*WHAT YOU SHOULD DO*. Taking the line that contains "mkBackendConfig name (name" as the first, copy each line exactly up to and including the last line below.
---- DATA RECORDS
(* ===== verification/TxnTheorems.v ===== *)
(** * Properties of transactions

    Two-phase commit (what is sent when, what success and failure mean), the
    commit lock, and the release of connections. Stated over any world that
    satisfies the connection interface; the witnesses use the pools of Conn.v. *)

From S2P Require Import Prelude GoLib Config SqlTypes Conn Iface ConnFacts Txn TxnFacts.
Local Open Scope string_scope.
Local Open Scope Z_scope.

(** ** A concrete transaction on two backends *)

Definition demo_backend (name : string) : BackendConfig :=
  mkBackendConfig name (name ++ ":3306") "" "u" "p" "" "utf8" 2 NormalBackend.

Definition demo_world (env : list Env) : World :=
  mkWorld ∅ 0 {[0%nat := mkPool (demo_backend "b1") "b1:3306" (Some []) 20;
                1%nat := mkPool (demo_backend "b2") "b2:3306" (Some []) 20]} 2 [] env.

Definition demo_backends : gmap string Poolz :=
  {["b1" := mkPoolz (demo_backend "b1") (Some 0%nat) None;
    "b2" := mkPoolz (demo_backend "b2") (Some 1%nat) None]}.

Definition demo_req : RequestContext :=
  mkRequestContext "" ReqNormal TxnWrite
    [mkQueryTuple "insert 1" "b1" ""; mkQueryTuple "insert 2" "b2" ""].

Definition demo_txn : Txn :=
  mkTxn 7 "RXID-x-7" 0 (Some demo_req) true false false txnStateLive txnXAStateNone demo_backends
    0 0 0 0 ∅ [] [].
--------
*RESPONSE BELOW*.
  mkBackendConfig name (name ++ ":3306") "" "u" "p" "" "utf8" 2 NormalBackend.

Definition demo_world (env : list Env) : World :=
  mkWorld ∅ 0 {[0%nat := mkPool (demo_backend "b1") "b1:3306" (Some []) 20;
                1%nat := mkPool (demo_backend "b2") "b2:3306" (Some []) 20]} 2 [] env.

Definition demo_backends : gmap string Poolz :=
  {["b1" := mkPoolz (demo_backend "b1") (Some 0%nat) None;
    "b2" := mkPoolz (demo_backend "b2") (Some 1%nat) None]}.

Definition demo_req : RequestContext :=
  mkRequestContext "" ReqNormal TxnWrite
    [mkQueryTuple "insert 1" "b1" ""; mkQueryTuple "insert 2" "b2" ""].

Definition demo_txn : Txn :=
  mkTxn 7 "RXID-x-7" 0 (Some demo_req) true false false txnStateLive txnXAStateNone demo_backends
    0 0 0 0 ∅ [] [].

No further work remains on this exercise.